Merlikin's Schooldays


Harold scribbled some notes on a sheet of paper, looked up the reference in a second tome, growled* and buzzed Jasfoup.

The demon sauntered into the office several minutes later, still with a dab of whipped cream on his chin. “You have something stuck…” Harold pointed to his own chin.

“Thanks, old bean.” Jasfoup’s long tongue snaked out and found the offending blob. “Devious and I were having a race,” he said. “I won, of course. You rang, m’lud?”

“Why didn’t I get a cream cake?”

“Nobody’s had a cake, Harold.” Jasfoup winked.

“I--” Harold swallowed. “I came across this reference in the spell for conjuring gates but I’ve no idea what it refers to. The Blue Fish?”

“A well known portal.” Jasfoup smiled and flipped the reference book to see the title. “As I thought,” he said. “Trust me on this: No good will come from any spell you learn in “Ye Apprentice’s Tome of Amusing Cantrips.”
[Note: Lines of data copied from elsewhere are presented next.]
(* ===== verification/RefDbInstruction.v ===== *)
(** * RefDB instructions ([crates/solana_farm_sdk/src/instruction/refdb.rs]) *)

From S2P Require Import Prelude MachineInt Pack RefDB RefDBFacts.

(** [size_of::<Reference>()]: the compiler's choice, with room for the largest
    payload and a discriminant. *)
Class ReferenceLayout := {
  size_of_reference : nat;
  size_of_reference_large : (32 < size_of_reference)%nat;
}.

Inductive RefDbInstruction :=
| Init (name : ArrayString64) (reference_type : ReferenceType) (max_records : Z) (init_account : bool)
| Drop (close_account : bool)
| Write (record : Record_)
| Delete (record : Record_).

Inductive RefDbInstructionType := TInit | TDrop | TWrite | TDelete.

#[export] Instance RefDbInstructionType_primitive : Primitive RefDbInstructionType.
Proof.
  refine {| variants := [TInit; TDrop; TWrite; TDelete] |}.
  - solve_decision.
  - intros []; set_solver.
Defined.

Definition INIT_LEN : nat := 71.
Definition DROP_LEN : nat := 3.

Section RefDbInstruction.
Context `{Utf8} `{ReferenceLayout}.

Definition RECORD_MAX_LEN : nat := NO_REF_LEN + size_of_reference.
Definition MAX_LEN : nat := RECORD_MAX_LEN + 7.

(** The arm of [Write] and the arm of [Delete]. *)
Definition pack_with_record (tag : RefDbInstructionType) (record : Record_) : Db nat :=
  check_output 7
    (st_modify (fill [put_u8 (as_u8 tag); put_u8 (type_to_u8 (get_type record.(r_reference)));
                      put_option_u32 record.(r_index)]) ;;;
     _ <-! modify_from 7 (pack_record record) ;;
     st_ok (7 + get_size record)%nat).

Definition pack_refdb (i : RefDbInstruction) : Db nat :=
  match i with
  | Init name reference_type max_records init_account =>
      check_output INIT_LEN
        (write_fields INIT_LEN
          [put_u8 (as_u8 TInit); put_u8 (type_to_u8 reference_type); put_name name; put_u32 max_records;
           put_bool init_account])
  | Drop close_account =>
      check_output DROP_LEN
        (write_fields DROP_LEN
          [put_u8 (as_u8 TDrop); put_u8 (type_to_u8 RtEmpty); put_bool close_account])
  | Write record => pack_with_record TWrite record
  | Delete record => pack_with_record TDelete record
  end.

Definition to_vec (i : RefDbInstruction) : option (result ProgramError (list Z)) :=
  to_vec_with MAX_LEN InvalidInstructionData (pack_refdb i).

Definition unpack_record_behind (input : list Z) (reference_type : ReferenceType)
    : result ProgramError Record_ :=
  _ <-? check_data_len input 7 ;;
  index <-? unpack_option_u32 (slice 2 5 input) ;;
  unpack_record (drop 7 input) reference_type index.

Definition unpack_refdb (input : list Z) : result ProgramError RefDbInstruction :=
  _ <-? check_data_len input 3 ;;
  match (of_u8 (u8_at 0 input) : option RefDbInstructionType), try_from_primitive (u8_at 1 input) with
  | None, _ | _, Err _ => Err InvalidInstructionData
  | Some TInit, Ok reference_type =>
      _ <-? check_data_len input INIT_LEN ;;
      run_get (name <-g Pack.get_name ;; max_records <-g get_u32 ;; init_account <-g get_bool ;;
               get_ret (Init name reference_type max_records init_account)) (drop 2 input)
  | Some TDrop, Ok _ => close_account <-? unpack_bool (u8_at 2 input) ;; Ok (Drop close_account)
  | Some TWrite, Ok reference_type =>
      record <-? unpack_record_behind input reference_type ;; Ok (Write record)
  | Some TDelete, Ok reference_type =>
      record <-? unpack_record_behind input reference_type ;; Ok (Delete record)
  end.

Definition refdb_size (i : RefDbInstruction) : nat :=
  match i with
  | Init _ _ _ _ => INIT_LEN
  | Drop _ => DROP_LEN
  | Write record | Delete record => 7 + get_size record
  end.

#[export] Instance Packed_refdb_instruction : Packed RefDbInstruction := {
  packed_size := refdb_size; pack := pack_refdb; unpack := unpack_refdb }.

(** ** Facts *)

Definition packable_record (r : Record_) : Prop :=
  is_u16 r.(r_counter) /\ is_u16 r.(r_tag) /\ valid_name r.(r_name) /\
  valid_reference (get_type r.(r_reference)) r.(r_reference) /\ option_all is_u32 r.(r_index).

Definition valid_refdb_instruction (i : RefDbInstruction) : Prop :=
  match i with
  | Init name _ max_records _ => valid_name name /\ is_u32 max_records
  | Drop _ => True
  | Write record | Delete record => packable_record record
  end.

Definition record_bytes (r : Record_) : list Z :=
  to_le_bytes 2 r.(r_counter) ++ to_le_bytes 2 r.(r_tag) ++ padded r.(r_name) ++ reference_bytes r.(r_reference).

Lemma record_bytes_length r : packable_record r -> length (record_bytes r) = get_size r.
Proof.
  intros (_ & _ & (Hn & _) & _). unfold record_bytes, get_size, NO_REF_LEN.
  rewrite !length_app, !to_le_bytes_length, padded_length, reference_bytes_length by done. lia.
Qed.

Lemma pack_record_zeros r n :
  packable_record r -> (get_size r <= n)%nat ->
  pack_record r (replicate n 0) = Ok (record_bytes r ++ replicate (n - get_size r) 0).
Proof.
  intros Hr Hn. pose proof (record_bytes_length r Hr) as Hl. destruct Hr as (_ & _ & (Hlen & _) & _).
  unfold pack_record. rewrite check_len_ok by (by rewrite length_replicate). cbn [result_bind]. f_equal.
  assert (slice 4 64 (replicate n 0) = replicate 64 0) as ->.
  { unfold slice. rewrite drop_replicate, take_replicate. f_equal. unfold get_size, NO_REF_LEN in Hn. lia. }
  rewrite pack_name_zeros by done. change (splice 0 (record_bytes r) (replicate n 0) = record_bytes r ++ replicate (n - get_size r) 0).
  unfold splice. rewrite drop_replicate. cbn [take app Nat.add]. by rewrite Hl.
Qed.

Lemma unpack_record_bytes r rest :
  packable_record r -> unpack_record (record_bytes r ++ rest) (get_type r.(r_reference)) r.(r_index) = Ok r.
Proof.
  intros Hr. pose proof (record_bytes_length r Hr) as Hl. destruct Hr as (Hc & Ht & Hn & Href & _).
  unfold unpack_record. rewrite check_len_ok by (rewrite length_app, Hl; unfold get_size; lia).
  unfold record_bytes. cbn [result_bind]. rewrite <- !app_assoc. repeat take_field.
  rewrite (slice_here (reference_bytes _)) by apply reference_bytes_length.
  rewrite unpack_padded by done. cbn [result_bind].
  rewrite !from_le_u16, reference_roundtrip by done. by destruct r.
Qed.

Lemma pack_record_short r output :
  (length output < get_size r)%nat -> pack_record r output = Err AccountDataTooSmall.
Proof.
  intros Hl. unfold pack_record, check_data_len. by destruct (_ <? _)%nat eqn:E; [|apply Nat.ltb_ge in E; lia].
Qed.

Lemma type_roundtrip t : try_from_primitive (type_to_u8 t) = Ok t.
Proof. by destruct t. Qed.

(** The bytes of [Write] and [Delete]. *)
Definition with_record_bytes (tag : RefDbInstructionType) (r : Record_) : list Z :=
  [as_u8 tag] ++ [type_to_u8 (get_type r.(r_reference))] ++ option_u32_bytes r.(r_index) ++ record_bytes r.

Lemma pack_with_record_zeros tag r n :
  packable_record r -> (7 + get_size r <= n)%nat ->
  pack_with_record tag r (replicate n 0)
  = (Some (Ok (7 + get_size r)%nat), with_record_bytes tag r ++ replicate (n - (7 + get_size r)) 0).
Proof.
  intros Hr Hn. unfold pack_with_record. rewrite check_output_zeros by lia.
  erewrite st_bind_Some by (unfold st_modify; by rewrite fill_zeros by (cbn; lia)).
  lay_out. change (width _) with 7%nat. rewrite app_nil_r.
  unfold modify_from, st_try, st_bind.
  set (hd := [as_u8 tag] ++ [type_to_u8 _] ++ option_u32_bytes _).
  assert (length hd = 7%nat) as Hhd by (unfold hd; rewrite !length_app, option_u32_length; done).
  rewrite length_app, Hhd. destruct (_ <? _)%nat eqn:El; [apply Nat.ltb_lt in El; lia|].
  rewrite drop_app_length', take_app_length', pack_record_zeros by (done || lia).
  unfold st_ok, st_ret, with_record_bytes, hd. rewrite <- !app_assoc.
  by replace (n - 7 - get_size r)%nat with (n - (7 + get_size r))%nat by lia.
Qed.

Lemma pack_with_record_short tag r output :
  (length output < 7 + get_size r)%nat ->
  fst (pack_with_record tag r output) = Some (Err AccountDataTooSmall).
Proof.
  intros Hl. unfold pack_with_record. destruct (decide (length output < 7)%nat) as [Hs|Hs].
  { eapply eq_trans; [by apply (f_equal fst), check_output_short | done]. }
  do 7 (destruct output as [|? output]; [cbn in Hs; lia|]). cbn [length] in Hl.
  unfold check_output. erewrite st_try_Ok by reflexivity.
  set (fields := [put_u8 _; put_u8 _; put_option_u32 _]).
  assert (exists hd, forall rest, fill fields (z :: z0 :: z1 :: z2 :: z3 :: z4 :: z5 :: rest) = hd ++ rest
            /\ length hd = 7%nat) as (hd & Hhd).
  { unfold fields. destruct (r_index r) as [v|].
    - by exists (as_u8 tag :: type_to_u8 (get_type (r_reference r)) :: 1 :: to_le_bytes 4 v).
    - by exists [as_u8 tag; type_to_u8 (get_type (r_reference r)); 0; z2; z3; z4; z5]. }
  destruct (Hhd output) as [Hf Hlen]. erewrite st_bind_Some by (unfold st_modify; by rewrite Hf).
  apply st_try_Err. unfold modify_from. rewrite length_app, Hlen.
  destruct (_ <? _)%nat eqn:El; [apply Nat.ltb_lt in El; lia|].
  by rewrite drop_app_length', pack_record_short by (done || lia).
Qed.

Lemma with_record_bytes_length tag r :
  packable_record r -> length (with_record_bytes tag r) = (7 + get_size r)%nat.
Proof.
  intros Hr. unfold with_record_bytes. by rewrite !length_app, option_u32_length, record_bytes_length.
Qed.

Lemma unpack_with_record tag r rest :
  packable_record r -> let input := with_record_bytes tag r ++ rest in
  check_data_len input 3 = Ok tt /\ u8_at 0 input = as_u8 tag /\
  u8_at 1 input = type_to_u8 (get_type r.(r_reference)) /\
  unpack_record_behind input (get_type r.(r_reference)) = Ok r.
Proof.
  intros Hr input. unfold input, with_record_bytes. rewrite <- !app_assoc.
  split; [by rewrite check_len_ok by (rewrite !length_app, option_u32_length; cbn; lia)|].
  split; [done|]. split; [done|]. unfold unpack_record_behind.
  rewrite check_len_ok by (rewrite !length_app, option_u32_length; cbn; lia). cbn [result_bind].
  repeat take_field. rewrite unpack_option_u32_bytes by apply Hr. cbn [result_bind].
  rewrite !(app_assoc [_]), (app_assoc (_ ++ _) (option_u32_bytes _)).
  rewrite drop_app_length' by (rewrite !length_app, option_u32_length; done).
  by apply unpack_record_bytes.
Qed.

#[export] Instance PackedLaw_refdb_instruction : PackedLaw RefDbInstruction valid_refdb_instruction.
Proof.
  split.
  - intros i output Hi Hl. destruct i; cbn [pack Packed_refdb_instruction pack_refdb];
      try (eapply eq_trans; [by apply (f_equal fst), check_output_short | done]).
    all: by apply pack_with_record_short.
  - intros i Hi. destruct i; cbn [valid_refdb_instruction] in Hi.
    1, 2: destruct_and?;
      (eapply packs_fields; [intros n Hn; by apply check_output_zeros | reflexivity | total_length |]);
      intros input rest Hlen E; cbn [unpack Packed_refdb_instruction]; unfold unpack_refdb; rewrite Hlen by done;
      cbn [result_bind]; read_tag E; rewrite of_as_u8.
    + assert (u8_at 1 input = type_to_u8 reference_type) as -> by (rewrite E; reflexivity).
      rewrite type_roundtrip, Hlen by done. cbn [result_bind]. rewrite E. lay_out.
      change (drop 2 ?l) with (drop 1 (drop 1 l)).
      repeat change (drop 1 (([?z] ++ ?l) ++ ?r)) with (l ++ r).
      rewrite <- ?app_assoc. unfold run_get. repeat get_step. done.
    + assert (u8_at 1 input = type_to_u8 RtEmpty) as -> by (rewrite E; reflexivity).
      rewrite type_roundtrip. rewrite E. by destruct close_account.
    + exists (with_record_bytes TWrite record). split; [|split].
      * by apply with_record_bytes_length.
      * intros n Hn. by apply pack_with_record_zeros.
      * intros rest. destruct (unpack_with_record TWrite record rest Hi) as (Hl & Ht & Hr & Hu).
        cbn [unpack Packed_refdb_instruction]. unfold unpack_refdb.
        by rewrite Hl, Ht, Hr, of_as_u8, type_roundtrip, Hu.
    + exists (with_record_bytes TDelete record). split; [|split].
      * by apply with_record_bytes_length.
      * intros n Hn. by apply pack_with_record_zeros.
      * intros rest. destruct (unpack_with_record TDelete record rest Hi) as (Hl & Ht & Hr & Hu).
        cbn [unpack Packed_refdb_instruction]. unfold unpack_refdb.
        by rewrite Hl, Ht, Hr, of_as_u8, type_roundtrip, Hu.
Qed.
End RefDbInstruction.
(* ===== verification/SdkAccount.v ===== *)
(** * On-chain accounts ([crates/solana_farm_sdk/src/program/account.rs])

    What the SDK reads from token and mint accounts, the balance checks around an
    invoked program, and moving lamports between accounts.  An account's data and
    lamports are behind a [RefCell] that every function borrows and gives back
    before it returns, so that a borrow never fails here.  [spl_token]'s lengths
    and id, and the ids that [build.rs] writes, are what the program was built
    with. *)

From S2P Require Import Prelude MachineInt Amounts Pack.

(** The ids of [spl_token] and of the file that [build.rs] generates. *)
Class ProgramIds := {
  spl_token_id : Z;
  zero_id : Z;
  main_router_admin : Z;
}.

Definition MINT_LEN : nat := 82.
Definition ACCOUNT_LEN : nat := 165.
Definition MAX_CLEARED : nat := 2000.

Record AccountInfo := {
  key : Z;
  owner : Z;
  lamports : Z;
  data : list Z;
  is_signer : bool;
}.

(** [MathOverflow] as a [ProgramError]. *)
Definition math {A} (r : result SdkMath.error A) : result ProgramError A :=
  match r with Ok a => Ok a | Err _ => Err MathOverflow end.

Section Account.
Context `{ProgramIds}.

(** ** Fields of token accounts and mints *)

Definition get_token_supply (token_mint : AccountInfo) : result ProgramError Z :=
  _ <-? check_data_len token_mint.(data) MINT_LEN ;; Ok (u64_at 36 token_mint.(data)).

Definition get_token_decimals (token_mint : AccountInfo) : result ProgramError Z :=
  _ <-? check_data_len token_mint.(data) MINT_LEN ;; Ok (u8_at 44 token_mint.(data)).

Definition get_token_balance (token_account : AccountInfo) : result ProgramError Z :=
  _ <-? check_data_len token_account.(data) ACCOUNT_LEN ;; Ok (u64_at 64 token_account.(data)).

Definition get_token_account_owner (token_account : AccountInfo) : result ProgramError Z :=
  _ <-? check_data_len token_account.(data) ACCOUNT_LEN ;; Ok (key_at 32 token_account.(data)).

Definition check_token_account_owner (token_account : AccountInfo) (expected_owner : Z)
    : result ProgramError bool :=
  if token_account.(owner) =? spl_token_id then
    o <-? get_token_account_owner token_account ;; Ok (o =? expected_owner)
  else Ok false.

Definition check_token_account_owner_or_zero (token_account : AccountInfo) (expected_owner : Z)
    : result ProgramError bool :=
  if token_account.(key) =? zero_id then Ok true
  else check_token_account_owner token_account expected_owner.

Definition get_token_account_mint (token_account : AccountInfo) : result ProgramError Z :=
  _ <-? check_data_len token_account.(data) ACCOUNT_LEN ;; Ok (key_at 0 token_account.(data)).

Definition get_mint_authority (token_mint : AccountInfo) : result ProgramError (option Z) :=
  _ <-? check_data_len token_mint.(data) MINT_LEN ;;
  if u32_at 0 token_mint.(data) =? 0 then Ok None
  else if u32_at 0 token_mint.(data) =? 1 then Ok (Some (key_at 4 token_mint.(data)))
  else Err InvalidAccountData.

Definition check_mint_authority (mint_account : AccountInfo) (expected_authority : option Z)
    : result ProgramError bool :=
  if mint_account.(owner) =? spl_token_id then
    a <-? get_mint_authority mint_account ;; Ok (bool_decide (a = expected_authority))
  else Ok false.

Definition is_empty (account : AccountInfo) : bool :=
  (length account.(data) =? 0)%nat || (account.(lamports) =? 0).

Definition exists_ (account : AccountInfo) : bool := 0 <? account.(lamports).

(** [account::unpack]: any failure to unpack is [InvalidAccountData]. *)
Definition unpack_account `{Packed T} (account : AccountInfo) : result ProgramError T :=
  match unpack account.(data) with Ok x => Ok x | Err _ => Err InvalidAccountData end.

(** ** Balance checks *)

Definition get_balance_increase (account : AccountInfo) (previous_balance : Z) : result ProgramError Z :=
  balance <-? get_token_balance account ;;
  if previous_balance <=? balance then Ok (balance - previous_balance) else Err UnexpectedBalanceDecrease.

Definition get_balance_decrease (account : AccountInfo) (previous_balance : Z) : result ProgramError Z :=
  balance <-? get_token_balance account ;;
  if balance <=? previous_balance then Ok (previous_balance - balance) else Err UnexpectedBalanceIncrease.

Definition check_tokens_spent (account : AccountInfo) (previous_balance max_amount_spent : Z)
    : result ProgramError Z :=
  tokens_spent <-? get_balance_decrease account previous_balance ;;
  if max_amount_spent <? tokens_spent then Err ProgramOverspent else Ok tokens_spent.

Definition check_tokens_received (account : AccountInfo) (previous_balance min_amount_received : Z)
    : result ProgramError Z :=
  tokens_received <-? get_balance_increase account previous_balance ;;
  if tokens_received <? min_amount_received then Err ProgramInsufficientTransfer else Ok tokens_received.

Definition to_amount_with_new_decimals `{CheckedPow} (amount original_decimals new_decimals : Z)
    : result ProgramError Z :=
  if original_decimals <? new_decimals then
    power <-? math (SdkMath.checked_pow 10 (new_decimals - original_decimals)) ;;
    math (SdkMath.checked_mul u64b amount power)
  else if new_decimals <? original_decimals then
    power <-? math (SdkMath.checked_pow 10 (original_decimals - new_decimals)) ;;
    math (SdkMath.checked_div u64b amount power)
  else Ok amount.

(** ** Moving lamports

    The accounts of a transaction by key: two parameters with one key are one
    account. *)

Definition Accounts := gmap Z AccountInfo.

Definition lamports_of (k : Z) (accounts : Accounts) : Z :=
  match accounts !! k with Some a => a.(lamports) | None => 0 end.

Definition set_lamports (k : Z) (n : Z) (accounts : Accounts) : Accounts :=
  alter (fun a => {| key := a.(key); owner := a.(owner); lamports := n; data := a.(data);
                     is_signer := a.(is_signer) |}) k accounts.

Definition set_data (k : Z) (bytes : list Z) (accounts : Accounts) : Accounts :=
  alter (fun a => {| key := a.(key); owner := a.(owner); lamports := a.(lamports); data := bytes;
                     is_signer := a.(is_signer) |}) k accounts.

(** The destination is credited before the source is looked at. *)
Definition transfer_sol_from_owned (source destination amount : Z) : ST Accounts (result ProgramError unit) :=
  destination_balance <- st_gets (lamports_of destination) ;;
  if negb (u64b (destination_balance + amount)) then st_bail InsufficientFunds else
  st_modify (set_lamports destination (destination_balance + amount)) ;;;
  source_balance <- st_gets (lamports_of source) ;;
  if source_balance <? amount then st_bail InsufficientFunds else
  st_modify (set_lamports source (source_balance - amount)) ;;;
  st_ok tt.

(** At most the first 2000 bytes of the data are cleared. *)
Definition close_system_account (receiving target : Z) (authority_account : Z)
    : ST Accounts (result ProgramError unit) :=
  account <- st_gets (fun accounts => accounts !! target) ;;
  match account with
  | None => st_panic
  | Some a =>
      if negb (a.(owner) =? authority_account) then st_bail IllegalOwner else
      _ <-! transfer_sol_from_owned target receiving a.(lamports) ;;
      st_modify (set_data target
        (if (MAX_CLEARED <? length a.(data))%nat
         then replicate MAX_CLEARED 0 ++ drop MAX_CLEARED a.(data)
         else replicate (length a.(data)) 0)) ;;;
      st_ok tt
  end.

(** ** Facts *)

Lemma lamports_set_same k n accounts :
  is_Some (accounts !! k) -> lamports_of k (set_lamports k n accounts) = n.
Proof. intros [a Ha]. unfold lamports_of, set_lamports, Accounts in *. by rewrite lookup_alter, decide_True, Ha by done. Qed.

Lemma lamports_set_other k k' n accounts :
  k <> k' -> lamports_of k' (set_lamports k n accounts) = lamports_of k' accounts.
Proof. intros Hne. unfold lamports_of, set_lamports, Accounts in *. by rewrite lookup_alter_ne. Qed.

Lemma set_lamports_is_Some k k' n (accounts : Accounts) :
  is_Some (accounts !! k') -> is_Some (set_lamports k n accounts !! k').
Proof. intros Hs. unfold set_lamports, Accounts in *. by rewrite lookup_alter_is_Some. Qed.

(** The lamports after a transfer that succeeds: the amount moves from one account
    to the other, and a transfer of an account to itself changes nothing. *)
Lemma transfer_moves source destination amount accounts accounts' :
  is_Some (accounts !! source) -> is_Some (accounts !! destination) ->
  transfer_sol_from_owned source destination amount accounts = (Some (Ok tt), accounts') ->
  forall k, lamports_of k accounts'
    = lamports_of k accounts + (if decide (k = destination) then amount else 0)
      - (if decide (k = source) then amount else 0).
Proof.
  intros Hs Hd Ht k. unfold transfer_sol_from_owned, st_gets, st_modify in Ht. unfold st_bind in Ht.
  destruct (negb _); [done|]. destruct (_ <? amount); [done|]. injection Ht as <-.
  destruct (decide (k = source)) as [->|Hks].
  - rewrite lamports_set_same by by apply set_lamports_is_Some.
    destruct (decide (source = destination)) as [->|Hne].
    + by rewrite lamports_set_same.
    + rewrite lamports_set_other by done. lia.
  - rewrite lamports_set_other by done. destruct (decide (k = destination)) as [->|Hkd].
    + rewrite lamports_set_same by done. lia.
    + rewrite lamports_set_other by done. lia.
Qed.

(** Moving lamports: the amount leaves one account and reaches the other and no
    other account changes; it fails when the receiver's balance would not fit or
    the sender has too little.  An account can send itself more than it has: it is
    credited before it is checked. *)
Theorem transfer_sol_spec source destination amount accounts :
  is_Some (accounts !! source) -> is_Some (accounts !! destination) -> 0 <= amount ->
  match transfer_sol_from_owned source destination amount accounts with
  | (Some (Ok _), accounts') =>
      (forall k, lamports_of k accounts' = lamports_of k accounts
         + (if decide (k = destination) then amount else 0) - (if decide (k = source) then amount else 0)) /\
      (source <> destination -> amount <= lamports_of source accounts)
  | (Some (Err e), _) => e = InsufficientFunds /\
      (u64b (lamports_of destination accounts + amount) = false \/ lamports_of source accounts < amount)
  | (None, _) => False
  end.
Proof.
  intros Hs Hd Ha. pose proof (transfer_moves source destination amount accounts) as Hm.
  unfold transfer_sol_from_owned, st_gets, st_modify in *. unfold st_bind in *.
  destruct (u64b _) eqn:Eu; cbn [negb] in *; [|by split; [|left]].
  destruct (_ <? amount) eqn:El.
  - split; [done|]. apply Z.ltb_lt in El. destruct (decide (source = destination)) as [->|Hne].
    + rewrite lamports_set_same in El by done. apply u64b_spec in Eu. right. unfold is_u64 in *. lia.
    + rewrite lamports_set_other in El by done. by right.
  - split; [by apply Hm|]. intros Hne. rewrite lamports_set_other in El by done. by apply Z.ltb_ge in El.
Qed.
End Account.

Definition sample_account (k n : Z) : AccountInfo := {|
  key := k; owner := 1; lamports := n; data := []; is_signer := false |}.

Lemma transfer_sol_spec_witness :
  let accounts : Accounts := <[1 := sample_account 1 50]> {[2 := sample_account 2 7]} in
  match transfer_sol_from_owned 1 2 20 accounts with
  | (Some (Ok _), accounts') => lamports_of 1 accounts' = 30 /\ lamports_of 2 accounts' = 27
  | _ => False
  end.
Proof.
  cbv zeta. set (accounts := <[1 := sample_account 1 50]> {[2 := sample_account 2 7]} : Accounts).
  pose proof (transfer_sol_spec 1 2 20 accounts ltac:(by eexists) ltac:(by eexists) ltac:(lia)) as Ht.
  destruct (transfer_sol_from_owned 1 2 20 accounts) as [o accounts'] eqn:E.
  assert (match o with Some (Ok _) => True | _ => False end) as Hok
    by (replace o with (fst (transfer_sol_from_owned 1 2 20 accounts)) by (by rewrite E);
        vm_compute; exact I).
  destruct o as [[u|e]|]; [|destruct Hok..]. destruct Ht as [Ht _].
  split; rewrite Ht; reflexivity.
Defined.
* a combination of frustration and hunger

6 comments:

aims said...

Sex? Do I hear sex?

ooooh! Jasfoup! I've got chocolate syrup....that tongue made me do it! Honestly!

Now Miz Chronicler - what was the * for when Harold growled please?

Leatherdykeuk said...

*laughs*
he never did tell me what the cream was for. I'm sure I wouldn't know.

Harold's * was nothing - just his stomach.

Zinnia Cyclamen said...

Better than Harry Potter. And not just because of the refreshing absence of adverbs after the word 'said'. The 'nobody's had a cake' line made me laugh.

Leatherdykeuk said...

Thanks Zinnia :)

I try to keep adverbs to one in a thousand words or less.

aims said...

Stephen King's book ''On Writing' says quite a bit about the use of adverbs and the word 'said'. Have you read it by any chance?

Leatherdykeuk said...

I haven't, actually. It was one of those books that i 'always meant to buy' but never did.